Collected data
────────────────────
(* ===== verification/CheckQueue.v ===== *)
(** * The queue of script checks (CCheckQueue of src/src/checkqueue.h)

    The master, the thread that connects a block, adds checks, waits for the result
    and starts over; the workers take batches of checks and run them.  A step is one
    critical section under [m_mutex], or one check, of one thread: the interleaving of
    the threads is the order of the steps.  [run] is the result of a check.  The
    thread 0 is the master.  The vector [queue] is a stack: its last element is the
    head of the list here. *)

From stdpp Require Import relations.
From S2P Require Import Prelude.

Section check_queue.
Context {T : Type} (run : T -> bool) (nBatchSize : nat).

Record CCheckQueue := {
  queue : list T; nIdle : Z; nTotal : Z; fAllOk : bool; nTodo : Z; m_request_stop : bool }.

(** Where a thread is: before the lock, with the batch it has run; asleep on its
    condition variable; notified, about to take the lock; running a batch of which
    these checks are left; back from [Loop]; and, the master, not in [Loop]. *)
Inductive phase :=
  | Entering (nNow : nat) (fOk : bool)
  | Waiting
  | Woken
  | Working (nNow : nat) (vChecks : list T) (fOk : bool)
  | Returned (fRet : bool)
  | Outside.

(** [added]: the checks the master added since its last Wait. *)
Record config := { shared : CCheckQueue; threads : list phase; added : list T }.

(** ** The critical sections of Loop *)
Definition batch_size (q : CCheckQueue) : nat :=
  Nat.max 1 (Nat.min nBatchSize (Z.to_nat (u32 (Z.of_nat (length (queue q))) / u32 (nTotal q + nIdle q + 1)))).

Definition clean_up (nNow : nat) (fOk : bool) (q : CCheckQueue) : CCheckQueue :=
  if (nNow =? 0)%nat
  then {| queue := queue q; nIdle := nIdle q; nTotal := nTotal q + 1; fAllOk := fAllOk q; nTodo := nTodo q; m_request_stop := m_request_stop q |}
  else {| queue := queue q; nIdle := nIdle q; nTotal := nTotal q; fAllOk := fAllOk q && fOk; nTodo := u32 (nTodo q - Z.of_nat nNow);
          m_request_stop := m_request_stop q |}.

Definition notifies_master (fMaster : bool) (nNow : nat) (q : CCheckQueue) : bool := negb (nNow =? 0)%nat && (nTodo q =? 0) && negb fMaster.

(** From the test of the inner loop to the wait, the return or the end of the section. *)
Definition get_work (fMaster : bool) (q : CCheckQueue) : CCheckQueue * phase :=
  match queue q, m_request_stop q with
  | [], false =>
      if fMaster && (nTodo q =? 0)
      then ({| queue := []; nIdle := nIdle q; nTotal := nTotal q - 1; fAllOk := true; nTodo := nTodo q; m_request_stop := false |}, Returned (fAllOk q))
      else ({| queue := []; nIdle := nIdle q + 1; nTotal := nTotal q; fAllOk := fAllOk q; nTodo := nTodo q; m_request_stop := false |}, Waiting)
  | _, true => (q, Returned false)
  | checks, false =>
      let nNow := batch_size q in
      ({| queue := drop nNow checks; nIdle := nIdle q; nTotal := nTotal q; fAllOk := fAllOk q; nTodo := nTodo q; m_request_stop := false |},
       Working nNow (take nNow checks) (fAllOk q))
  end.

Definition awake (q : CCheckQueue) : CCheckQueue :=
  {| queue := queue q; nIdle := nIdle q - 1; nTotal := nTotal q; fAllOk := fAllOk q; nTodo := nTodo q; m_request_stop := m_request_stop q |}.

Definition wake (i : nat) (ts : list phase) : list phase := match ts !! i with Some Waiting => <[i := Woken]> ts | _ => ts end.
Definition wake_up (p : phase) : phase := match p with Waiting => Woken | _ => p end.
(** m_worker_cv.notify_all() *)
Definition wake_workers (ts : list phase) : list phase := match ts with [] => [] | master :: workers => master :: (wake_up <$> workers) end.

(** The next step of thread [i] in Loop. *)
Definition thread_next (i : nat) (c : config) : option config :=
  let fMaster := (i =? 0)%nat in
  let q := shared c in
  match threads c !! i with
  | Some (Entering nNow fOk) =>
      let q := clean_up nNow fOk q in
      let ts := if notifies_master fMaster nNow q then wake 0 (threads c) else threads c in
      let '(q, p) := get_work fMaster q in
      Some {| shared := q; threads := <[i := p]> ts; added := added c |}
  | Some Woken => let '(q, p) := get_work fMaster (awake q) in Some {| shared := q; threads := <[i := p]> (threads c); added := added c |}
  | Some (Working nNow (check :: vChecks) fOk) =>
      Some {| shared := q; threads := <[i := Working nNow vChecks (if fOk then run check else fOk)]> (threads c); added := added c |}
  | Some (Working nNow [] fOk) => Some {| shared := q; threads := <[i := Entering nNow fOk]> (threads c); added := added c |}
  | _ => None
  end.

Definition thread_step (c c' : config) : Prop := exists i, thread_next i c = Some c'.

(** ** What happens around Loop *)
Definition push_checks (vChecks : list T) (q : CCheckQueue) : CCheckQueue :=
  {| queue := reverse vChecks ++ queue q; nIdle := nIdle q; nTotal := nTotal q; fAllOk := fAllOk q;
     nTodo := u32 (nTodo q + Z.of_nat (length vChecks)); m_request_stop := m_request_stop q |}.

Definition request_stop (q : CCheckQueue) : CCheckQueue :=
  {| queue := queue q; nIdle := nIdle q; nTotal := nTotal q; fAllOk := fAllOk q; nTodo := nTodo q; m_request_stop := true |}.

(** m_worker_cv.notify_one(): one sleeping worker, whichever, if there is one. *)
Inductive notify_one (ts : list phase) : list phase -> Prop :=
  | notify_worker i : (0 < i)%nat -> ts !! i = Some Waiting -> notify_one ts (<[i := Woken]> ts)
  | notify_nobody : (forall i, (0 < i)%nat -> ts !! i <> Some Waiting) -> notify_one ts ts.

Inductive env_step (c : config) : config -> Prop :=
  (** Add; the counter of checks does not overflow. *)
  | Add_many vChecks :
      threads c !! 0%nat = Some Outside -> length vChecks <> 1%nat -> nTodo (shared c) + Z.of_nat (length vChecks) < 2 ^ 32 ->
      env_step c {| shared := push_checks vChecks (shared c); threads := if decide (vChecks = []) then threads c else wake_workers (threads c); added := added c ++ vChecks |}
  | Add_one check ts :
      threads c !! 0%nat = Some Outside -> nTodo (shared c) + 1 < 2 ^ 32 -> notify_one (threads c) ts ->
      env_step c {| shared := push_checks [check] (shared c); threads := ts; added := added c ++ [check] |}
  (** The call of Wait, and what follows its return: the next block. *)
  | Wait_call : threads c !! 0%nat = Some Outside -> env_step c {| shared := shared c; threads := <[0%nat := Entering 0 true]> (threads c); added := added c |}
  | Wait_return fRet : threads c !! 0%nat = Some (Returned fRet) -> env_step c {| shared := shared c; threads := <[0%nat := Outside]> (threads c); added := [] |}
  (** StopWorkerThreads, up to the joining of the threads. *)
  | StopWorkerThreads : env_step c {| shared := request_stop (shared c); threads := wake_workers (threads c); added := added c |}
  (** A condition variable may wake its thread for no reason. *)
  | spurious i : threads c !! i = Some Waiting -> env_step c {| shared := shared c; threads := <[i := Woken]> (threads c); added := added c |}.

Definition queue_step (c c' : config) : Prop := thread_step c c' \/ env_step c c'.

(** StartWorkerThreads on a new queue. *)
Definition started (threads_num : nat) : config :=
  {| shared := {| queue := []; nIdle := 0; nTotal := 0; fAllOk := true; nTodo := 0; m_request_stop := false |};
     threads := Outside :: replicate threads_num (Entering 0 true); added := [] |}.

Definition reachable (c : config) : Prop := exists threads_num, rtc queue_step (started threads_num) c.

End check_queue.

Arguments CCheckQueue : clear implicits.
Arguments phase : clear implicits.
Arguments config : clear implicits.

(** * The queue of script checks gives the right answer, and gives it

    [CCheckQueue_terminates]: waiting ends in every interleaving.  [CCheckQueue_Wait]:
    what the master is told is whether all the checks it added hold. *)

Section check_queue.
Context {T : Type} (run : T -> bool) (nBatchSize : nat).
Implicit Types (c : config T) (q : CCheckQueue T) (p : phase T) (ts : list (phase T)).
Notation thread_next := (thread_next run nBatchSize).
Notation thread_step := (thread_step run nBatchSize).
Notation queue_step := (queue_step run nBatchSize).
Notation reachable := (reachable run nBatchSize).
Notation get_work := (get_work nBatchSize).

(** ** Threads *)
Lemma sum_insert (f : phase T -> nat) ts i p p' :
  ts !! i = Some p -> (sum_list_with f (<[i := p']> ts) + f p = sum_list_with f ts + f p')%nat.
Proof.
  intros H. rewrite <-(take_drop_middle ts i p H) at 2.
  rewrite (insert_take_drop ts i p') by by eapply lookup_lt_Some.
  rewrite !sum_list_with_app. cbn. lia.
Qed.

Lemma sum_lookup (f : phase T -> nat) ts i p : ts !! i = Some p -> (f p <= sum_list_with f ts)%nat.
Proof. intros H. rewrite <-(take_drop_middle ts i p H), sum_list_with_app. cbn. lia. Qed.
────────────────────
> [Prompt] Some lines above hold the word "StopWorkerThreads". Copy all of them.

> [Solution for this task]
  (** StopWorkerThreads, up to the joining of the threads. *)
  | StopWorkerThreads : env_step c {| shared := request_stop (shared c); threads := wake_workers (threads c); added := added c |}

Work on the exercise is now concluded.